• **WHAT NEEDS TO BE DONE**
Copy out each line featuring the string "fname" from the entries beneath.
══ DATA PROVIDED ══
(** X16. The breaker of a hunter is only ever in a state that a history of
    breaker calls reaches from a fresh breaker: what holds of every
    reachable breaker holds inside every session. *)
Theorem session_breaker_is_reachable (h : PrimeHunter) :
  session_state h -> reachable (circuit_breaker h).
Proof.
  intros (threshold & cooldown & lo & hi & h0 & hs & [= <-] & <-).
  set (h0 := mkPrimeHunter _ lo hi [] 0).
  assert (Hfresh : reachable (circuit_breaker h0)).
  { exists threshold, cooldown, (mkCircuitBreaker threshold cooldown 0 0 0 0 None), [].
    split; reflexivity. }
  clearbody h0. revert h0 Hfresh.
  induction hs as [|x rest IH]; intros h0 Hfresh; [exact Hfresh|].
  destruct (hunt_all_final_cons x rest h0) as [-> | ->].
  - apply IH, hunt_keeps_breaker_reachable, Hfresh.
  - apply hunt_keeps_breaker_reachable, Hfresh.
Qed.

Lemma session_breaker_is_reachable_witness :
  reachable (circuit_breaker
               (final (hunt_all [mkHunt 1 1 1 0; mkHunt 2 2 2 3]
                         (mkPrimeHunter (mkCircuitBreaker 3 5 0 0 0 0 None) 5 20 [] 0)))).
Proof.
  apply session_breaker_is_reachable.
  exists 3, 5%Q, 5, 20, (mkPrimeHunter (mkCircuitBreaker 3 5 0 0 0 0 None) 5 20 [] 0),
    [mkHunt 1 1 1 0; mkHunt 2 2 2 3].
  split; reflexivity.
Defined.
Lemma Emplace_grows_fully first ngrams ngram_size ngram_id c :
  chunks_all_new c first ngrams ngram_size ->
  length (snd (Emplace item_eq first ngrams ngram_size ngram_id c))
  = (length c + ngrams)%nat.
Proof.
  revert first ngram_id c.
  induction ngrams as [| n IH]; intros first ngram_id c [Hnew Hdiff]; simpl;
    [lia |].
  set (e := mkNGramItem ngram_id (take ngram_size first)).
  destruct (set_emplace_cases item_eq item_eq_spec c e) as [[Hheld _] | [_ ->]].
  - exfalso. apply (Hnew 0%nat); [lia |]. exact Hheld.
  - rewrite IH; [rewrite length_app; simpl; lia |].
    split.
    + intros k Hk (x & Hin & Hx). rewrite <- chunk_S in Hx.
      apply in_app_or in Hin. destruct Hin as [Hin | [<- | []]].
      * apply (Hnew (S k)); [lia |]. exists x. auto.
      * apply (Hdiff 0%nat (S k)); [lia |]. rewrite chunk_0. exact Hx.
    + intros j k Hjk. rewrite <- !chunk_S. apply Hdiff. lia.
Qed.

Lemma Emplace_exact first ngrams ngram_size ngram_id c :
  length (snd (Emplace item_eq first ngrams ngram_size ngram_id c))
  = (length c + ngrams)%nat
  <-> chunks_all_new c first ngrams ngram_size.
Proof.
  split; [| apply Emplace_grows_fully].
  intros Hlen. split.
  - intros k Hk Hheld.
    pose proof (Emplace_present item_eq item_eq_spec first ngrams ngram_size
                  ngram_id c k Hk Hheld). lia.
  - intros j k Hjk Heq.
    pose proof (Emplace_repeated item_eq item_eq_spec first ngrams ngram_size
                  ngram_id c j k Hjk Heq). lia.
Qed.
End EmplaceExact.

(** X4. The size test that follows [Emplace] is an exact duplicate check:
    the set grows by the number of chunks if and only if no chunk has the
    tokens of an entry the set already holds and no two chunks have the
    same tokens. The next id advances by the number of chunks in either
    case, and the set never grows by more. For integer and for string
    keys. *)
Theorem X4_duplicate_check_is_exact :
  (forall first ngrams ngram_size ngram_id (c : list (NGramItem Z)),
      (length (snd (Emplace int_item_eq first ngrams ngram_size ngram_id c))
       = (length c + ngrams)%nat
       <-> chunks_all_new c first ngrams ngram_size)
      /\ fst (Emplace int_item_eq first ngrams ngram_size ngram_id c)
         = (ngram_id + ngrams)%nat
      /\ (length (snd (Emplace int_item_eq first ngrams ngram_size ngram_id c))
          <= length c + ngrams)%nat)
  /\ (forall first ngrams ngram_size ngram_id (c : list (NGramItem string)),
      (length (snd (Emplace str_item_eq first ngrams ngram_size ngram_id c))
       = (length c + ngrams)%nat
       <-> chunks_all_new c first ngrams ngram_size)
      /\ fst (Emplace str_item_eq first ngrams ngram_size ngram_id c)
         = (ngram_id + ngrams)%nat
      /\ (length (snd (Emplace str_item_eq first ngrams ngram_size ngram_id c))
          <= length c + ngrams)%nat).
Proof.
  split; intros first ngrams ngram_size ngram_id c;
    (split; [| split; [apply Emplace_ngram_id | apply Emplace_length_le]]).
  - apply (Emplace_exact int_item_eq int_item_eq_spec).
  - apply (Emplace_exact str_item_eq str_item_eq_spec).
Qed.
(** Runs a handler in an arbitrary world, one case per answer. *)
Ltac run_all fmt :=
  repeat (cbn -[send_loop B64.b64decode first_missing create_greeting
                 Mime.mime_text_html_utf8 Mime.octet_stream_attachment String.eqb
                 PyStr.strip count_sends sends_only sends_among];
    match goal with
    | |- context [w_exists ?w ?h ?p] => destruct (w_exists w h p)
    | |- context [w_read_text ?w ?h ?p] => destruct (w_read_text w h p)
    | |- context [w_smtp ?w ?h ?ev] => destruct (w_smtp w h ev)
    | |- context [kind ?e] => destruct (kind e)
    | |- context [is_smtp_exception ?e] => destruct (is_smtp_exception e)
    | |- context [fmt ?t ?kw] => destruct (fmt t kw)
    | |- context [match ?l with [] => _ | _ :: _ => _ end] =>
        match type of l with list Byte.byte => destruct l end
    | |- context [send_loop ?f ?b ?rs ?acc ?w ?h] =>
        let L := fresh "L" in let L1 := fresh "L" in let L2 := fresh "L" in
        pose proof (send_loop_sends f b rs (kept rs) acc w h (incl_refl _)) as L;
        destruct (send_loop f b rs acc w h) as [evl [el|[[rl sl] fl]]]; cbn [fst] in L;
        destruct L as [L1 L2]
    end).

Ltac close_sends :=
  split; [unfold count_sends; cbn; lia
         | unfold sends_only; cbn -[String.eqb]; rewrite ?String.eqb_refl; reflexivity].

Ltac fields_present :=
  unfold batch_field_missing, single_field_missing, test_field_missing, recipients_of;
  vm_compute; intuition discriminate.








(** X6: without attachment bytes, an existing attachment path is read
    once; the message gets the HTML part and one attachment part whose
    Content-Disposition names [Path(path).name] and whose decoded payload
    is exactly the bytes read. *)
Theorem build_message_path_attachment sender to_email subject body path data fname w h bs :
  no_data data -> path <> "" -> w.(w_exists) h path = true ->
  w.(w_read_bytes) (h ++ [PathExists path])%list path = inr bs ->
  exists msg,
    build_message sender to_email subject body (Some path) data fname w h
    = ([PathExists path; ReadBytes path], inr msg)
    /\ msg.(Mime.m_headers) = Mime.multipart_headers sender to_email subject
    /\ exists att,
         msg.(Mime.m_parts) = [Mime.mime_text_html_utf8 body; att]
         /\ Mime.get_header att.(Mime.p_headers) "Content-Disposition"
            = Some ("attachment; filename=" ++ Mime.quoted (path_name path))
         /\ Mime.get_payload_decoded att = bs.
Proof.
  intros Hd Hp He Hr.
  assert (Hb : forall d, no_data d ->
    build_message sender to_email subject body (Some path) d fname w h =
    build_message sender to_email subject body (Some path) None fname w h)
    by (intros d [-> | ->]; reflexivity).
  rewrite (Hb data Hd). unfold build_message.
  rewrite (MessageProofs.truthy_true path Hp).
  unfold bind, path_exists, read_bytes, ret. rewrite He. cbn [negb]. rewrite Hr.
  eexists. split; [reflexivity|]. split; [reflexivity|].
  eexists. split; [reflexivity|]. split; [reflexivity|].
  apply MessageProofs.payload_octet_stream.
Qed.

Lemma build_message_path_attachment_witness :
  exists msg,
    build_message "me@example.com" "hr@acme.com" "Application" "<p>Hi</p>"
      (Some "docs/cv.pdf") (Some []) None world_files []
    = ([PathExists "docs/cv.pdf"; ReadBytes "docs/cv.pdf"], inr msg)
    /\ msg.(Mime.m_headers) = Mime.multipart_headers "me@example.com" "hr@acme.com" "Application"
    /\ exists att,
         msg.(Mime.m_parts) = [Mime.mime_text_html_utf8 "<p>Hi</p>"; att]
         /\ Mime.get_header att.(Mime.p_headers) "Content-Disposition"
            = Some ("attachment; filename=" ++ Mime.quoted (path_name "docs/cv.pdf"))
         /\ Mime.get_payload_decoded att = [Byte.x25; Byte.x50; Byte.x44; Byte.x46].
Proof.
  apply build_message_path_attachment;
    [right; reflexivity | discriminate | reflexivity | reflexivity].
Defined.

(** X7: [Path(p).name] is the last component: for a name [f] without
    "/" other than "" and ".", the name of "d/f" is [f] whatever the
    directory part [d], and the name of [f] itself is [f]. *)
Theorem path_name_last_component d f :
  f <> "" -> f <> "." -> ~ In "/"%char (list_ascii_of_string f) ->
  path_name (d ++ "/" ++ f) = f /\ path_name f = f.
Proof.
  intros Hf Hd Hn.
  assert (Hk : keep_comp (list_ascii_of_string f) = true).
  { destruct f as [|c f']; [congruence|]. cbn [list_ascii_of_string].
    destruct f' as [|c' f''];
      destruct c as [[] [] [] [] [] [] [] []]; try reflexivity; congruence. }
  split; rewrite path_name_comps.
  - rewrite !ascii_list_app. cbn [list_ascii_of_string app].
    destruct (path_comps_slash (list_ascii_of_string d) [] (list_ascii_of_string f)) as [X HX].
    rewrite HX, (path_comps_noslash _ [] Hn). cbn [rev app].
    rewrite filter_app. cbn [filter]. rewrite Hk. rewrite last_last.
    apply string_of_list_ascii_of_string.
  - rewrite (path_comps_noslash _ [] Hn). cbn [rev app filter]. rewrite Hk.
    apply string_of_list_ascii_of_string.
Qed.

Lemma path_name_last_component_witness :
  path_name ("/home/sam/docs" ++ "/" ++ "cv.pdf") = "cv.pdf" /\ path_name "cv.pdf" = "cv.pdf".
Proof.
  apply path_name_last_component; [discriminate | discriminate |].
  cbn. intuition discriminate.
Defined.



(** X10: on every endpoint, once the required fields are present, an
    attachment payload that [base64.b64decode] rejects with message [m]
    gets the 400 answer "Invalid PDF file data: <m>" before any file or
    relay access. *)
Theorem invalid_pdf_rejected fmt data w h m :
  B64.b64decode (PyStr.get data.(rq_pdf_file) "") = inl m ->
  (~ batch_field_missing data ->
   send_emails fmt data w h = ([], inr (error_response 400 ("Invalid PDF file data: " ++ m))))
  /\ (~ single_field_missing data ->
      send_single_email fmt data w h
      = ([], inr (failure_response 400 ("Invalid PDF file data: " ++ m))))
  /\ (~ test_field_missing data ->
      test_email fmt data w h = ([], inr (error_response 400 ("Invalid PDF file data: " ++ m)))).
Proof.
  intros Hb. split; [|split]; intros Hm.
  - unfold batch_field_missing, recipients_of in Hm.
    unfold send_emails, catch_unexpected. cbv zeta. checks_pass Hm. rewrite Hb. reflexivity.
  - unfold single_field_missing in Hm.
    unfold send_single_email, catch_unexpected. cbv zeta. checks_pass Hm. rewrite Hb.
    reflexivity.
  - unfold test_field_missing in Hm.
    unfold test_email, catch_unexpected. cbv zeta. checks_pass Hm. rewrite Hb. reflexivity.
Qed.

Lemma invalid_pdf_rejected_witness :
  send_emails fmt_plain (full_request "TWF") world_ok []
    = ([], inr (error_response 400 ("Invalid PDF file data: " ++ "Incorrect padding")))
  /\ send_single_email fmt_plain (full_request "TWF") world_ok []
     = ([], inr (failure_response 400 ("Invalid PDF file data: " ++ "Incorrect padding")))
  /\ test_email fmt_plain (full_request "TWF") world_ok []
     = ([], inr (error_response 400 ("Invalid PDF file data: " ++ "Incorrect padding"))).
Proof.
  destruct (invalid_pdf_rejected fmt_plain (full_request "TWF") world_ok [] "Incorrect padding")
    as [H1 [H2 H3]]; [vm_compute; reflexivity|].
  split; [apply H1 | split; [apply H2 | apply H3]]; fields_present.
Defined.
═══
• **ANSWER TO THIS EXERCISE**
Theorem build_message_path_attachment sender to_email subject body path data fname w h bs :
    build_message sender to_email subject body (Some path) data fname w h
    build_message sender to_email subject body (Some path) d fname w h =
    build_message sender to_email subject body (Some path) None fname w h)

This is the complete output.